En ce qui concerne plus spécialement la danse, dont on n’a jamais autant discuté qu’en ces dernières années, il apparaît clairement que les défenseurs et admirateurs de la chorégraphie classique, aussi bien que ses adversaires les plus acharnés, se livrent bataille autour d’un type de danse bien déterminé, concret, celui qui fut fixé par les maîtres de ballet des XVIIIe et XIXe siècles. Etre partisan du ballet classique, c’est nécessairement admirer, semble-t-il, les pirouettes, les battements, les ronds de jambes, les tutus, devenus bien à tort, d’ailleurs, le symbole même de la chorégraphie classique ; les repousser, équivaut à renoncer au ballet classique et à adopter les réformes d’un Fokine, d’un Dalcroze.

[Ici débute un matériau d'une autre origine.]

(* ===== verification/Sessions.v ===== *)
(** * relay-general: sessions and user reports (protocol/session.rs, user_report.rs)

    Session updates as clients send them.  Their JSON is read and written by
    serde's derives, which are the operations of [SerdeJson]. *)

From Stdlib Require Import Ascii String.
From S2P Require Import Prelude Strings Floats Types Common Protocol Quota Filters Sampling Extractors Envelopes.

Open Scope string_scope.
Open Scope Z_scope.
Open Scope list_scope.

(** [serde_json::from_slice] and [serde_json::to_string]. *)
Class SerdeJson (T : Type) := {
  from_slice : string -> result JsonError T;
  to_json_string : T -> result JsonError string;
}.

(** What was written is read back. *)
Class SerdeJsonLaws (T : Type) `{SerdeJson T} : Prop := {
  from_slice_to_json t s : to_json_string t = Ok s -> from_slice s = Ok t;
}.

Module SessionStatus.

Inductive SessionStatus := Ok | Exited | Crashed | Abnormal | Errored.

#[global] Instance SessionStatus_eq_dec : EqDecision SessionStatus.
Proof. solve_decision. Defined.

Definition is_terminal (self : SessionStatus) : bool :=
  negb match self with Ok => true | _ => false end.

Definition is_error (self : SessionStatus) : bool :=
  negb match self with Ok | Exited => true | _ => false end.

Definition is_fatal (self : SessionStatus) : bool :=
  match self with Crashed | Abnormal => true | _ => false end.

Definition default_ : SessionStatus := Ok.

Inductive ParseSessionStatusError := MkParseSessionStatusError.

Definition as_str (self : SessionStatus) : string :=
  match self with
  | Ok => "ok"
  | Crashed => "crashed"
  | Abnormal => "abnormal"
  | Exited => "exited"
  | Errored => "errored"
  end.

Definition from_str (s : string) : result ParseSessionStatusError SessionStatus :=
  if bool_decide (s = "ok") then Prelude.Ok Ok
  else if bool_decide (s = "crashed") then Prelude.Ok Crashed
  else if bool_decide (s = "abnormal") then Prelude.Ok Abnormal
  else if bool_decide (s = "exited") then Prelude.Ok Exited
  else if bool_decide (s = "errored") then Prelude.Ok Errored
  else Err MkParseSessionStatusError.

End SessionStatus.
Notation SessionStatus := SessionStatus.SessionStatus.

Module SessionAttributes.

Record SessionAttributes := MkSessionAttributes {
  release : string;
  environment : option string;
  ip_address : option IpAddr;
  user_agent : option string;
}.

#[global] Instance SessionAttributes_eq_dec : EqDecision SessionAttributes.
Proof. solve_decision. Defined.

Definition set_environment (self : SessionAttributes) (e : option string) : SessionAttributes :=
  MkSessionAttributes (release self) e (ip_address self) (user_agent self).
Definition set_ip_address (self : SessionAttributes) (a : option IpAddr) : SessionAttributes :=
  MkSessionAttributes (release self) (environment self) a (user_agent self).

End SessionAttributes.
Notation SessionAttributes := SessionAttributes.SessionAttributes.

Module SessionUpdate.

Record SessionUpdate := MkSessionUpdate {
  session_id : Uuid;
  distinct_id : option string;
  sequence : Z;
  init : bool;
  timestamp : DateTime;
  started : DateTime;
  duration : option f64;
  status : SessionStatus;
  errors : Z;
  attributes : SessionAttributes;
}.

Definition parse `{SerdeJson SessionUpdate} (payload : string) : result JsonError SessionUpdate :=
  from_slice payload.
Definition serialize `{SerdeJson SessionUpdate} (self : SessionUpdate) : result JsonError string :=
  to_json_string self.

Definition set_timestamp (self : SessionUpdate) (t : DateTime) : SessionUpdate :=
  MkSessionUpdate (session_id self) (distinct_id self) (sequence self) (init self) t (started self)
    (duration self) (status self) (errors self) (attributes self).
Definition set_started (self : SessionUpdate) (t : DateTime) : SessionUpdate :=
  MkSessionUpdate (session_id self) (distinct_id self) (sequence self) (init self) (timestamp self) t
    (duration self) (status self) (errors self) (attributes self).
Definition set_attributes (self : SessionUpdate) (a : SessionAttributes) : SessionUpdate :=
  MkSessionUpdate (session_id self) (distinct_id self) (sequence self) (init self) (timestamp self)
    (started self) (duration self) (status self) (errors self) a.

End SessionUpdate.
Notation SessionUpdate := SessionUpdate.SessionUpdate.

Module SessionAggregateItem.

Record SessionAggregateItem := MkSessionAggregateItem {
  started : DateTime;
  distinct_id : option string;
  exited : Z;
  errored : Z;
  abnormal : Z;
  crashed : Z;
}.

End SessionAggregateItem.
Notation SessionAggregateItem := SessionAggregateItem.SessionAggregateItem.

Module SessionAggregates.

Record SessionAggregates := MkSessionAggregates {
  aggregates : list SessionAggregateItem;
  attributes : SessionAttributes;
}.

Definition parse `{SerdeJson SessionAggregates} (payload : string) : result JsonError SessionAggregates :=
  from_slice payload.
Definition serialize `{SerdeJson SessionAggregates} (self : SessionAggregates) : result JsonError string :=
  to_json_string self.

End SessionAggregates.
Notation SessionAggregates := SessionAggregates.SessionAggregates.

(** [IpAddr::is_auto]. *)
Definition is_auto (self : IpAddr) : bool := bool_decide (self = "{{auto}}").

Record UserReport := MkUserReport {
  ur_event_id : EventId;
  ur_name : string;
  ur_email : string;
  ur_comments : string;
}.

(** ** Lemmas *)

(** Fatal sessions are errored, errored sessions are over. *)
Lemma status_classes s :
  (SessionStatus.is_fatal s = true -> SessionStatus.is_error s = true) /\
  (SessionStatus.is_error s = true -> SessionStatus.is_terminal s = true).
Proof. by destruct s. Qed.

Lemma session_status_roundtrip s : SessionStatus.from_str (SessionStatus.as_str s) = Ok s.
Proof. by destruct s. Qed.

Ce point de vue est évidemment faux. Le ballet en tutu, la danse théâtrale au XIXe siècle en France, en Italie, en Russie, ne représente pas la danse classique, mais une des formes de celle-ci, un des aspects du classicisme chorégraphique, de même que Raphaël ne fixe pas le beau pictural classique, mais une des formes de ce type de beauté, de même que l’art de Mozart, de Beethoven n’est qu’une des manifestations de l’esprit classique en musique ; une des plus complètes, peut-être, mais non la seule, l’unique. Ce terme classique relève donc en premier lieu non de l’histoire, mais de la théorie de l’art. C’est à la théorie, à l’esthétique de fixer tout d’abord son contenu, d’établir sa signification générale ; c’est à l’histoire ensuite à nous renseigner comment se réalise ici ou là cette conception de l’art que nous appelons classique, comment l’idéal classique qui fut toujours présent à l’esprit des artistes, repoussé ou admiré, se cristallise, prend forme, revêt les aspects les plus divers. Le ballet dit classique, le ballet en tutu fut probablement jusqu’ici la réalisation la plus pure, la plus complète de l’idéal chorégraphique classique, mais il ne l’épuise pas, ne l’incarne pas définitivement, car il porte, très apparente, la marque de l’époque, des artistes qui le créèrent. D’autres viendront qui reprendront cette conception, aujourd’hui battue en brèche de toutes parts, et découvriront une solution non moins élégante peut-être au problème de la danse fin en soi.